“There's
something peculiar about writing fiction. It requires an interesting balance
between seeing the world as a child and having the wisdom of a middle-aged
person. The further you get from childhood and the experience of the teenage
years, the greater the danger of losing that wellspring.”
– Kazuo Ishiguro
Nobel Prize
winner Ishiguro, who celebrates his 65th birthday today, is a novelist,
screenwriter and short-story writer who was born in Nagasaki, Japan but grew up
in the United Kingdom. One of the most
celebrated contemporary fiction authors in the English-speaking world, he has
also won the coveted Man Booker Prize for his wonderful novel (and movie) The Remains of the Day.

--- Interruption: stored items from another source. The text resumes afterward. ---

(* ===== verification/OzCmd.v ===== *)
(** * The add-win priority queue: the commands of t_ozset.c

    [ozadd] tags its operation with a fresh Lamport clock; [ozincrby] and
    [ozrem] carry the tags of the adds they saw. *)

From S2P Require Import Prelude Sds LamportClock Double Exact OZset Util Score Skiplist.
From S2P Require Import Zset Store Crdt RwfzCmd.
From Stdlib Require Import Ascii.

Section Commands.
Context {E : Type} `{!Cell oze E}.
Notation M := (M E).

Definition ORI_RPQ_TABLE_SUFFIX : string := "_ozets_".

(** [GET_OZE(argv, create)] and [GET_OZE(rargv, create)]. *)
Definition GET_OZE (arg : nat -> M string) (create : bool) : M (option nat) :=
  tname ← arg 1%nat;
  key ← arg 2%nat;
  rehHTGet tname ORI_RPQ_TABLE_SUFFIX key create (fun _ => Ok ozeNew).

(** ** Effects *)

(** [sdsToLc] of [rargv[i]], [rargv[i + 1]], ... *)
Definition oz_tags_from (i : nat) : M (list lc) := l ← rargs; lift (foldM (fun ts s => t ← sdsToLc s; Ok (ts ++ [t])) [] (drop i l)).

Definition oz_value_arg : M double := a ← rargv_at 3; lift (of_option Uninitialised (getDoubleFromObject a)).

(** The element changes, the sorted set follows, [server.dirty++]. *)
Definition oz_apply (f : oze -> res (oze * list zact)) : M unit :=
  p ← GET_OZE rargv_at true;
  p ← not_null p;
  e ← load p;
  r ← lift (f e);
  _ ← store p r.1;
  tname ← rargv_at 1;
  key ← rargv_at 2;
  _ ← for_each r.2 (run_act tname key);
  dirty_inc.

Definition ozadd_run : M unit :=
  v ← oz_value_arg;
  s ← rargv_at 4;
  t ← lift (sdsToLc s);
  oz_apply (fun e => ozadd_effect e t v).

Definition ozincrby_run : M unit :=
  v ← oz_value_arg;
  ts ← oz_tags_from 4;
  oz_apply (fun e => ozincrby_effect e ts v).

Definition ozrem_run : M unit :=
  ts ← oz_tags_from 3;
  oz_apply (fun e => ozrem_effect e ts).

(** ** Commands *)

(** [lc_new(e->current)] and [e->current++]. *)
Definition oz_new_tag (id : Z) (e : oze) : lc * oze :=
  (_lc_new (oz_current e) id,
   mkOze (i32 (oz_current e + 1)) (oz_innate e) (oz_acquired e) (oz_aset e) (oz_rset e) (oz_fresh e)).

Definition ozadd_prepare : M unit :=
  _ ← CHECK_ARGC 4;
  _ ← CHECK_CONTAINER_TYPE OBJ_ZSET;
  _ ← CHECK_ARG_TYPE_DOUBLE 3;
  p ← GET_OZE argv_at true;
  p ← not_null p;
  e ← load p;
  if LOOKUP e then _ ← addReply ele_exist; return_
  else
    s ← get_srv;
    let '(t, e) := oz_new_tag (p2p_id s) e in
    _ ← store p e;
    RARGV_ADD_SDS (lcToSds t).

(** The end of the prepare phases that need the element: the tags of all its
    adds are broadcast. *)
Definition oz_need_element : M unit :=
  p ← GET_OZE argv_at false;
  match p with
  | None => _ ← addReply ele_nexist; return_
  | Some p =>
      e ← load p;
      if LOOKUP e then for_each (oz_aset e) (fun pa => RARGV_ADD_SDS (lcToSds (oz_t pa.2)))
      else _ ← addReply ele_nexist; return_
  end.

Definition ozincrby_prepare : M unit :=
  _ ← CHECK_ARGC 4;
  _ ← CHECK_CONTAINER_TYPE OBJ_ZSET;
  _ ← CHECK_ARG_TYPE_DOUBLE 3;
  oz_need_element.

Definition ozrem_prepare : M unit :=
  _ ← CHECK_ARGC 3;
  _ ← CHECK_CONTAINER_TYPE OBJ_ZSET;
  oz_need_element.

Definition ozaddCommand : M unit := crdt_command ozadd_prepare ozadd_run.
Definition ozincrbyCommand : M unit := crdt_command ozincrby_prepare ozincrby_run.
Definition ozremCommand : M unit := crdt_command ozrem_prepare ozrem_run.
Definition ozscoreCommand : M unit := zscoreQuery.
Definition ozmaxCommand : M unit := zmaxQuery.
End Commands.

His novel, Never Let Me Go was named by Time Magazine as Novel of the Year in 2005 and included in the magazine's list of the 100 best English-language novels published between 1923 and 2005.
In awarding
Ishiguro the Nobel Prize in 2017, the Swedish Academy proclaimed him a writer
"who, in novels of great emotional force has uncovered the abyss beneath
our illusory sense of connection with the world.” Queen Elizabeth II knighted Ishiguro in 2018
in recognition of his lifetime achievement as a writer.
“I'm interested in memory because
it's a filter through which we see our lives,” Ishiguro said. “And…as a writer, I'm more interested in
what people tell themselves happened rather than what actually happened.”